В связи с "Гоморрой" заговорили о возрождении итальянского политического кино, но если и так, оно совсем другое, чем то, что заполняло экраны мира 30-40 лет назад. Более холодное, рациональное, пессимистичное и без иллюзий. Здесь никого не замуровывают в бетон, не пытают горячим утюгом, здесь даже редко повышают голос и никогда не матерятся. Если показано убийство, то как рутинный, без всякого пафоса, бизнес. А мафиозные "крестные отцы" похожи на аристократов Висконти. Проблема сегодняшнего политического кино в одном: его форма резко контрастирует с содержанием. Оно лишено той страсти и демократической коммуникативности, которая делала фильмы 30-40-летней давности событиями, способными по-настоящему всколыхнуть общество.

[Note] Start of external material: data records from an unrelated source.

(** C3.  For every strategy [s] and every thread state, the cross-replica
    guard never changes the state, and it returns normally exactly when the
    current mode is the cross-replica context of the very object [s].
    Otherwise it raises a RuntimeError whose message tells three causes
    apart: no strategy scope is active (the mode is [Default]); the current
    strategy is another object, and the message names both (in a scope or
    in a replica context of the other strategy); the thread is in a replica
    context of [s], and the message points to [merge_call].  A failing guard
    is the outcome, with the state untouched, of [reduce], [batch_reduce],
    [broadcast], [update], [update_non_slot], [call_for_each_replica] and
    [run_steps_on_dataset], which all start with it. *)
Theorem C3_require_cross_replica_context `{External} (s : Strategy) (st : State) :
  (_require_cross_replica_context s st).2 = st ∧
  ((_require_cross_replica_context s st).1 = inr tt ↔ current_mode st = CrossReplica s) ∧
  (current_mode st = Default →
     (_require_cross_replica_context s st).1
       = inl (RuntimeError (Need_to_be_inside_scope_for s))) ∧
  (∀ s', current_mode st = CrossReplica s' → s' ≠ s →
     (_require_cross_replica_context s st).1
       = inl (RuntimeError (Mixing_different_DistributionStrategy_objects (Some s') s))) ∧
  (∀ r, current_mode st = InReplica r → _distribution_strategy r ≠ s →
     (_require_cross_replica_context s st).1
       = inl (RuntimeError (Mixing_different_DistributionStrategy_objects
                              (Some (_distribution_strategy r)) s))) ∧
  (∀ r, current_mode st = InReplica r → _distribution_strategy r = s →
     (_require_cross_replica_context s st).1
       = inl (RuntimeError Method_requires_cross_replica_context_use_merge_call)) ∧
  (∀ e, (_require_cross_replica_context s st).1 = inl e →
     (∀ aggregation value destinations,
        DistributionStrategy.reduce s aggregation value destinations st = (inl e, st)) ∧
     (∀ aggregation pairs,
        DistributionStrategy.batch_reduce s aggregation pairs st = (inl e, st)) ∧
     (∀ tensor destinations,
        DistributionStrategy.broadcast s tensor destinations st = (inl e, st)) ∧
     (∀ var fn args kwargs,
        DistributionStrategy.update s var fn args kwargs st = (inl e, st)) ∧
     (∀ colocate_with fn args kwargs,
        DistributionStrategy.update_non_slot s colocate_with fn args kwargs st = (inl e, st)) ∧
     (∀ fn args kwargs,
        DistributionStrategy.call_for_each_replica s fn args kwargs st = (inl e, st)) ∧
     (∀ fn iterator iterations initial_loop_values,
        DistributionStrategy.run_steps_on_dataset s fn iterator iterations
          initial_loop_values st = (inl e, st))).
Proof.
  split_and!.
  - apply _require_cross_replica_context_state.
  - rewrite _require_cross_replica_context_eq.
    destruct (current_mode st) as [|s'|r]; simpl.
    + split; discriminate.
    + case_decide as E; simpl; split; try discriminate; try congruence.
    + case_decide; simpl; split; discriminate.
  - intros E. by rewrite _require_cross_replica_context_eq, E.
  - intros s' E Hne. rewrite _require_cross_replica_context_eq, E. by rewrite decide_False.
  - intros r E Hne. rewrite _require_cross_replica_context_eq, E. by rewrite decide_False.
  - intros r E Heq. rewrite _require_cross_replica_context_eq, E. by rewrite decide_True.
  - intros e He. split_and!; intros.
    + unfold DistributionStrategy.reduce. by apply bind_guard_fails.
    + unfold DistributionStrategy.batch_reduce. by apply bind_guard_fails.
    + unfold DistributionStrategy.broadcast. by apply bind_guard_fails.
    + unfold DistributionStrategy.update. by apply bind_guard_fails.
    + unfold DistributionStrategy.update_non_slot. by apply bind_guard_fails.
    + unfold DistributionStrategy.call_for_each_replica. by apply bind_guard_fails.
    + unfold DistributionStrategy.run_steps_on_dataset. by apply bind_guard_fails.
Qed.
(** * socdaemon: the hint coordinator and its monitors

    A shallow embedding of the parts of the daemon that decide what is sent
    to the power HAL: [SocDaemon] (the coordinator: dispatch of change
    alerts, the two debounce timers, the hint gate), the sysfs loops of
    [WltMonitor] and [GpuRc6Monitor], and the irregular-interval EMA of
    [SysLoadMonitor].

    Conventions.
    - A C++ [int] is a [Z]; where the source narrows or can overflow, the
      wrap-around is written out ([CLib.wrap32], [CLib.wrapU64]).
    - A finite C++ [double] is a rational.  In the coordinator the loads
      are [Q], comparisons are exact, and the one arithmetic operation, the
      subtraction that gives the slope, is rounded to the nearest double
      ([CLib.fsub]).  The GPU loop and the raw utilisation compute in [Q]
      and the EMA, which needs [std::exp], in [R]: there the arithmetic is
      taken exactly, and rounding is not modelled.
    - Each member function becomes a function on the record of the fields
      it touches.  Calls made on collaborators are recorded in the state:
      [sink] lists the calls of [HintManager::sendHint], [log] the lines
      written by the two gate functions.
    - Values that a handler obtains from outside (the load returned by the
      CPU monitor, the result of [pthread_create]) are passed in as an
      [Env]; threads and real time are not modelled: a handler, or the tail
      of a debounce wait, is one atomic step. *)

From Stdlib Require Import ZArith QArith Bool List String Ascii Lia.
From Stdlib Require Import Reals Lra.
From Stdlib Require Import Qreals.
From Stdlib Require DecimalString DecimalZ DecimalPos.
Import ListNotations.

Local Open Scope string_scope.
Local Open Scope Z_scope.
Local Open Scope list_scope.

(* ================================================================== *)
(** * The pieces of the C library the monitors use *)

Module CLib.

(** Conversion to [int] (32 bits, two's complement). *)
Definition wrap32 (z : Z) : Z := (z + 2 ^ 31) mod 2 ^ 32 - 2 ^ 31.

(** Conversion to [unsigned long long]. *)
Definition wrapU64 (z : Z) : Z := z mod 2 ^ 64.

Definition LONG_MAX : Z := 2 ^ 63 - 1.
Definition LONG_MIN : Z := - 2 ^ 63.

Definition isspace (c : ascii) : bool :=
  let n := Z.of_nat (nat_of_ascii c) in
  (n =? 32) || ((9 <=? n) && (n <=? 13)).

Definition isdigit (c : ascii) : bool :=
  let n := Z.of_nat (nat_of_ascii c) in
  (48 <=? n) && (n <=? 57).

Definition digitValue (c : ascii) : Z := Z.of_nat (nat_of_ascii c) - 48.

(** Leading white space: how many characters, and what follows. *)
Fixpoint dropSpaces (s : string) : nat * string :=
  match s with
  | String c s' =>
      if isspace c
      then let (n, r) := dropSpaces s' in (S n, r)
      else (O, s)
  | EmptyString => (O, s)
  end.

(** An optional sign: negative?, characters taken, what follows. *)
Definition takeSign (s : string) : bool * nat * string :=
  match s with
  | String "-"%char r => (true, 1%nat, r)
  | String "+"%char r => (false, 1%nat, r)
  | _ => (false, O, s)
  end.

(** A run of decimal digits: its value on top of [acc], and its length. *)
Fixpoint readDigits (s : string) (acc : Z) : Z * nat :=
  match s with
  | String c s' =>
      if isdigit c
      then let (v, n) := readDigits s' (10 * acc + digitValue c) in (v, S n)
      else (acc, O)
  | EmptyString => (acc, O)
  end.

(** [strtol(s, &endptr, 10)] on a 64-bit [long]: the value returned and the
    offset of [endptr] from [s]; without digits no conversion is performed,
    the value is 0 and [endptr] is [s]; out of range the value saturates. *)
Definition strtol (s : string) : Z * nat :=
  let (nsp, s1) := dropSpaces s in
  let '(neg, nsg, s2) := takeSign s1 in
  let (v, nd) := readDigits s2 0 in
  match nd with
  | O => (0, O)
  | _ =>
      let v := if neg then - v else v in
      (Z.max LONG_MIN (Z.min LONG_MAX v), (nsp + nsg + nd)%nat)
  end.

(** The test both loops apply after [strtol]:
    [endptr == s.c_str() || *endptr != '\0']. *)
Definition conversionFailed (s : string) : bool :=
  let e := snd (strtol s) in
  Nat.eqb e O || negb (Nat.eqb e (String.length s)).

(** [int v = std::strtol(s.c_str(), &endptr, 10);] *)
Definition strtolInt (s : string) : Z := wrap32 (fst (strtol s)).

(** [buffer[bytes_read] = '\0'; buffer[strcspn(buffer, "\n")] = '\0';
    value_out = buffer;]: the bytes up to the first NUL or newline. *)
Fixpoint upToNewline (s : string) : string :=
  match s with
  | String c s' =>
      if (Ascii.eqb c "010"%char || Ascii.eqb c "000"%char)%bool
      then EmptyString
      else String c (upToNewline s')
  | EmptyString => EmptyString
  end.

(** [static_cast<int>(q)] for a double within the range of [int]:
    truncation towards zero. *)
Definition truncToInt (q : Q) : Z := Z.quot (Qnum q) (Z.pos (Qden q)).

(** A line feed, as sysfs ends a value. *)
Definition lf : string := String "010"%char EmptyString.

(** ** Arithmetic on [double] (IEEE 754 binary64)

    A finite double is a rational; an operation gives the exact result
    rounded to the nearest double, ties to the one with an even
    significand.  Results beyond the largest double (the infinities) are
    not modelled: the values subtracted here are percentages. *)

(** The integer nearest to [n / d], ties to the even one. *)
Definition roundHalfEven (n : Z) (d : positive) : Z :=
  let q := n / Z.pos d in
  let r := n mod Z.pos d in
  match 2 * r ?= Z.pos d with
  | Lt => q
  | Gt => q + 1
  | Eq => if Z.even q then q else q + 1
  end.

(** [n / d] divided by [2 ^ e], as a numerator and a denominator. *)
Definition scale2 (n d : positive) (e : Z) : Z * positive :=
  match e with
  | Z0 => (Z.pos n, d)
  | Z.pos p => (Z.pos n, (d * 2 ^ p)%positive)
  | Z.neg p => (Z.pos (n * 2 ^ p), d)
  end.

(** The exponent of [n / d]: the greatest [k] with [2 ^ k <= n / d]. *)
Definition floorLog2 (n d : positive) : Z :=
  let k := Z.log2 (Z.pos n) - Z.log2 (Z.pos d) in
  let (sn, sd) := scale2 n d k in
  if Z.pos sd <=? sn then k else k - 1.

(** The double nearest to [n / d]: 53 significant bits, the exponent of
    the last one not below -1074 (the subnormal range). *)
Definition roundDoublePos (n d : positive) : Q :=
  let e := Z.max (floorLog2 n d - 52) (-1074) in
  let (sn, sd) := scale2 n d e in
  let m := roundHalfEven sn sd in
  match e with
  | Z0 => inject_Z m
  | Z.pos p => inject_Z (m * Z.pos (2 ^ p))
  | Z.neg p => Qmake m (2 ^ p)
  end.

Definition roundDouble (q : Q) : Q :=
  match Qnum q with
  | Z0 => 0%Q
  | Z.pos n => roundDoublePos n (Qden q)
  | Z.neg n => Qopp (roundDoublePos n (Qden q))
  end.

(** [a - b] on doubles. *)
Definition fsub (a b : Q) : Q := roundDouble (a - b)%Q.

End CLib.

(* ================================================================== *)
(** * SocDaemon.cpp / SocDaemon.h *)

Module SocDaemon.
(** [Number.prototype.toString] on the whole numbers below [10^21] and
    on the numbers that are not finite.  The backend of this module sends
    no other number, and no text is given for the others. *)
Definition Number_toString (n : number) : string :=
  match n with
  | S754_nan => "NaN"
  | S754_infinity false => "Infinity"
  | S754_infinity true => "-Infinity"
  | _ =>
      match number_to_Z n with
      | Some z =>
          if Z.abs z <? 10 ^ 21 then
            (if z <? 0 then "-" else EmptyString)
            ++ digits 21 (Z.to_N (Z.abs z)) EmptyString
          else EmptyString
      | None => EmptyString
      end
  end.

Definition transaction_types : list string :=
  ["pay"; "keyreg"; "acfg"; "axfer"; "afrz"; "appl"; "stpf"].

Definition is_key (item : option Msgpack.Item) : bool :=
  match item with
  | Some (Msgpack.Bin b) => (List.length b =? 32)%nat
  | _ => false
  end.

(** [algosdk.decodeUnsignedTransaction], as far as this module needs it:
    the bytes are a MessagePack map that names a transaction type, a
    sender and a genesis hash, each 32 bytes long. *)
Definition decodeUnsignedTransaction (b : bytes) : Outcome Transaction :=
  match Msgpack.read_map b with
  | Some fields =>
      match lookup "type" fields with
      | Some (Msgpack.Str type) =>
          if existsb (String.eqb type) transaction_types
             && is_key (lookup "snd" fields)
             && is_key (lookup "gh" fields)
          then Ok (TransactionOf b)
          else Throw (ErrorObj "Error" "Invalid transaction")
      | _ => Throw (ErrorObj "Error" "Invalid transaction")
      end
  | None => Throw (ErrorObj "Error" "Invalid msgpack")
  end.

Definition host : Host :=
  {| Browser.Number_toString := Number_toString;
     Browser.atob := Base64.atob;
     Browser.btoa := Base64.btoa;
     Browser.decodeUnsignedTransaction := decodeUnsignedTransaction |}.

(** The address of the public key [01 02 .. 20] and of the public key
    [21 22 .. 40]. *)
Definition creator : string :=
  "AEBAGBAFAYDQQCIKBMGA2DQPCAIREEYUCULBOGAZDINRYHI6D4QDTYK3BA".

Definition escrow : string :=
  "EERCGJBFEYTSQKJKFMWC2LRPGAYTEMZUGU3DOOBZHI5TYPJ6H5APQGQK7A".

(** A payment of 5201000 microAlgos from [creator] to [escrow] on
    TestNet, unsigned, as MessagePack in base64. *)
Definition funding_txn : string :=
  "iaNhbXTOAE9caKNmZWXNA+iiZnbOAq6lQKNnZW6sdGVzdG5ldC12MS4womdoxCBIY7UYpLPITsgQ8i1PEIHLD3HwWaesIN7GL39w5Qk6IqJsds4Crqkoo3JjdsQgISIjJCUmJygpKissLS4vMDEyMzQ1Njc4OTo7PD0+P0Cjc25kxCABAgMEBQYHCAkKCwwNDg8QERITFBUWFxgZGhscHR4fIKR0eXBlo3BheQ==".

Definition asset_id : Z := 733059721.

(** The opt-in of [creator] to the asset [asset_id]: a transfer of
    nothing to itself. *)
Definition optin_txn : string :=
  "iaRhcmN2xCABAgMEBQYHCAkKCwwNDg8QERITFBUWFxgZGhscHR4fIKNmZWXNA+iiZnbOAq6lSqNnZW6sdGVzdG5ldC12MS4womdoxCBIY7UYpLPITsgQ8i1PEIHLD3HwWaesIN7GL39w5Qk6IqJsds4Crqkyo3NuZMQgAQIDBAUGBwgJCgsMDQ4PEBESExQVFhcYGRobHB0eHyCkdHlwZaVheGZlcqR4YWlkziuxmok=".

Definition funding_txid : string :=
  "LCSBLTEYMASXW4HQNTX7NNHQAACVMWVQPBSTWF45EGA5JAJX464A".

Definition optin_txid : string :=
  "GDZDVSKTHNR5YKMCHZH3QESQDKWJGC4ZSDFV576EXYCPJYD6H3JQ".

Definition transfer_txid : string :=
  "A2DY2RRRA46YLUHLEGTLLEN2NUN2DM22XB76LCLZL3P2TD4ZTAVA".

Definition answer (members : list (string * value)) : Outcome Response :=
  Ok {| ok := true;
        status := of_int 200;
        json := Ok (VObj members) |}.

(** A signed transaction: the map [{sig, txn}], with 64 bytes of
    signature. *)
Definition signed (unsigned : bytes) : bytes :=
  ([Byte.x82; Byte.xa3; Byte.x73; Byte.x69; Byte.x67; Byte.xc4; Byte.x40]
   ++ repeat Byte.x2a 64
   ++ [Byte.xa3; Byte.x74; Byte.x78; Byte.x6e]
   ++ unsigned)%list.

(** A backend that answers each request of the mint flow with what the
    front end reads of it, and a wallet that signs what it is given. *)
Definition world : World :=
  {| fetch := fun _ url _ =>
       if String.eqb url Mint.url_mint then
         answer [("funding_txn", VStr funding_txn);
                 ("escrow_address", VStr escrow)]
       else if String.eqb url Mint.url_submit_funding then
         answer [("txid", VStr funding_txid)]
       else if String.eqb url Mint.url_create_nft then
         answer [("asset_id", VNum (of_int asset_id))]
       else if String.eqb url Mint.url_optin then
         answer [("optin_txn", VStr optin_txn)]
       else if String.eqb url Mint.url_submit_optin then
         answer [("txid", VStr optin_txid)]
       else if String.eqb url Mint.url_transfer_nft then
         answer [("txid", VStr transfer_txid)]
       else Throw (ErrorObj "TypeError" "Failed to fetch");
     signTransaction := fun _ groups =>
       match groups with
       | [[ {| txn := TransactionOf unsigned |} ]] => Ok [signed unsigned]
       | _ => Throw (ErrorObj "Error" "Transaction signing failed")
       end;
     accountInformation := fun _ _ => Ok (VObj []);
     connect := fun _ => Ok [creator];
     disconnect := fun _ => Ok tt;
     connector := fun _ => true |}.

(** The mint form filled in for 5 ALGO by the connected [creator]. *)
Definition form : Mint.State :=
  {| Mint.walletAddress := Some creator;
     Mint.assetName := "Ticket";
     Mint.assetUnit := "TCK";
     Mint.algoAmount := S754_finite false 5629499534213120 (-50) |}.

End Platform.

(* ================================================================== *)
(** ** The progress of a mint run *)
(* ================================================================== *)

Module Progress.
Import JS Browser.

(** The document of an answer the handler goes on with: the response is
    [ok] and its body can be read. *)
Definition answered (reply : Outcome Response) : option value :=
  match reply with
  | Ok res =>
      if ok res
      then match json res with Ok v => Some v | Throw _ => None end
      else None
  | Throw _ => None
  end.

Section Steps.
Variable host : Host.

(** [base64ToTxn] returns a transaction for [b64Txn]. *)
Definition decodable (b64Txn : value) : bool :=
  match atob host (Mint.toStr host b64Txn) with
  | Ok binaryString =>
      Trace.resolved
        (decodeUnsignedTransaction host (Mint.charCodes binaryString))
  | Throw _ => false
  end.

Definition decodes (data : value) (member : string) : bool :=
  match get data member with
  | Ok b64Txn => decodable b64Txn
  | Throw _ => false
  end.

(** What the handler does with the document of an answer works: the
    transaction the mint and the opt-in answers hold can be decoded, the
    asset id can be read off the creation answer. *)
Definition usable (url : string) (data : value) : bool :=
  if String.eqb url Mint.url_mint then decodes data "funding_txn"
  else if String.eqb url Mint.url_create_nft
  then Trace.resolved (get data "asset_id")
  else if String.eqb url Mint.url_optin then decodes data "optin_txn"
  else true.

(** The exchange [e] completed: a request was answered with an [ok]
    response whose document could be read and used, the wallet signed and
    returned at least one signed transaction. *)
Definition completed (e : Event) : bool :=
  match e with
  | Fetch url _ reply =>
      match answered reply with
      | Some data => usable url data
      | None => false
      end
  | SignTransaction _ reply =>
      match reply with
      | Ok (_ :: _) => true
      | _ => false
      end
  | _ => true
  end.

End Steps.


End Progress.

(* ------------------------------------------------------------------ *)
(** *** Facts about [Math_floor] *)
(* ------------------------------------------------------------------ *)

Section FloorFacts.
Import JS.

Lemma signed_shift (s : bool) (p : positive) (j : Z) :
  0 <= j -> signed s (Z.to_pos (Z.pos p * 2 ^ j)) = signed s p * 2 ^ j.
Proof.
  intros Hj.
  assert (Hpow : 0 < 2 ^ j) by (apply Z.pow_pos_nonneg; lia).
  assert (Hm : Z.pos (Z.to_pos (Z.pos p * 2 ^ j)) = Z.pos p * 2 ^ j)
    by (apply Z2Pos.id; lia).
  destruct s; unfold signed.
  - change (Z.neg ?q) with (- Z.pos q). rewrite Hm. ring.
  - exact Hm.
Qed.

Lemma number_to_Z_shift (s : bool) (p : positive) (j : Z) :
  0 <= j ->
  number_to_Z (S754_finite s (Z.to_pos (Z.pos p * 2 ^ j)) (- j))
  = Some (signed s p).
Proof.
  intros Hj.
  assert (Hpow : 0 < 2 ^ j) by (apply Z.pow_pos_nonneg; lia).
  unfold number_to_Z.
  destruct (Z.leb_spec 0 (- j)) as [H0 | H0].
  - assert (j = 0) by lia. subst j.
    rewrite signed_shift by lia. simpl. f_equal. ring.
  - rewrite Z.opp_involutive.
    rewrite (Z2Pos.id (Z.pos p * 2 ^ j)) by lia.
    rewrite Z.mod_mul, Z.eqb_refl by lia.
    rewrite signed_shift by lia.
    f_equal. apply Z.div_mul. lia.
Qed.

Lemma number_to_Z_normalise (s : bool) (p : positive) :
  number_to_Z (normalise s p) = Some (signed s p).
Proof.
  unfold normalise, prec.
  destruct (Z.leb_spec (Z.log2 (Z.pos p) + 1) 53) as [Hle | Hgt].
  - replace (Z.log2 (Z.pos p) + 1 - 53)
      with (- (53 - (Z.log2 (Z.pos p) + 1))) by ring.
    apply number_to_Z_shift. lia.
  - unfold number_to_Z. change (0 <=? 0) with true. cbv iota.
    rewrite Z.pow_0_r, Z.mul_1_r. reflexivity.
Qed.

Lemma number_to_Z_of_int (z : Z) : number_to_Z (of_int z) = Some z.
Proof.
  destruct z as [| p | p]; simpl of_int.
  - reflexivity.
  - apply (number_to_Z_normalise false).
  - apply (number_to_Z_normalise true).
Qed.

(** The floor of a finite number is an integer: the greatest integer
    below [(-1)^s * m * 2^e]. *)
Lemma Math_floor_finite (s : bool) (m : positive) (e : Z) :
  number_to_Z (Math_floor (S754_finite s m e)) =
  Some (if 0 <=? e then signed s m * 2 ^ e else signed s m / 2 ^ (- e)).
Proof.
  unfold Math_floor.
  destruct (Z.leb_spec 0 e) as [He | He].
  - unfold number_to_Z. destruct (Z.leb_spec 0 e); [reflexivity | lia].
  - apply number_to_Z_of_int.
Qed.

Lemma Math_floor_integer (x : number) :
  isFinite x = true -> exists z, number_to_Z (Math_floor x) = Some z.
Proof.
  destruct x as [s | s | | s m e]; simpl isFinite; intros H;
    try discriminate.
  - exists 0. reflexivity.
  - eexists. apply Math_floor_finite.
Qed.

Lemma Math_floor_not_finite (x : number) :
  isFinite x = false -> Math_floor x = x.
Proof. destruct x; simpl; intros; congruence. Qed.

End FloorFacts.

Впрочем, Гарроне убежден, что возможно сделать кино для всех, сохраняя верность своим авторским принципам. В этой убежденности он снимает "Страшные сказки" — попурри по сказкам Джамбаттисты Базиле с их привкусом извращенности и декаданса. Он в избытке находит его в барочной стихии XVII века — и кто скажет, что она выглядит архаикой? Три королевства мерятся чудачествами: один король предается сексуальным оргиям; другой выращивает из блохи фантастического зверя; королева, чтобы забеременеть, съедает сердце подводного монстра. За монархами тянутся их подданные: так, две старухи-сестры готовы содрать с себя изношенную кожу, чтобы вернуть молодость. Фильм полон ужасов и чудес, которые перекликаются с причудами современной медицины и косметологии, с сегодняшними маниями и психозами. Он населен фриками и звездами — от Сальмы Хайек и Венсана Касселя до Джона Си Райли и Ширли Хендерсон, великолепной в роли старухи с молодым сердцем. Картина снята по-английски, оснащена бюджетом $15 млн, и можно сказать, что Гарроне справился с ним. Хотя коммерческих ожиданий фильм все же не оправдал.
Вот это и будет самое интересное в дальнейшей биографии режиссера: увидеть, как сложатся его отношения с современной публикой. Ибо она в конечном счете решит, можно ли считать ренессанс итальянского кино реальностью или мифом.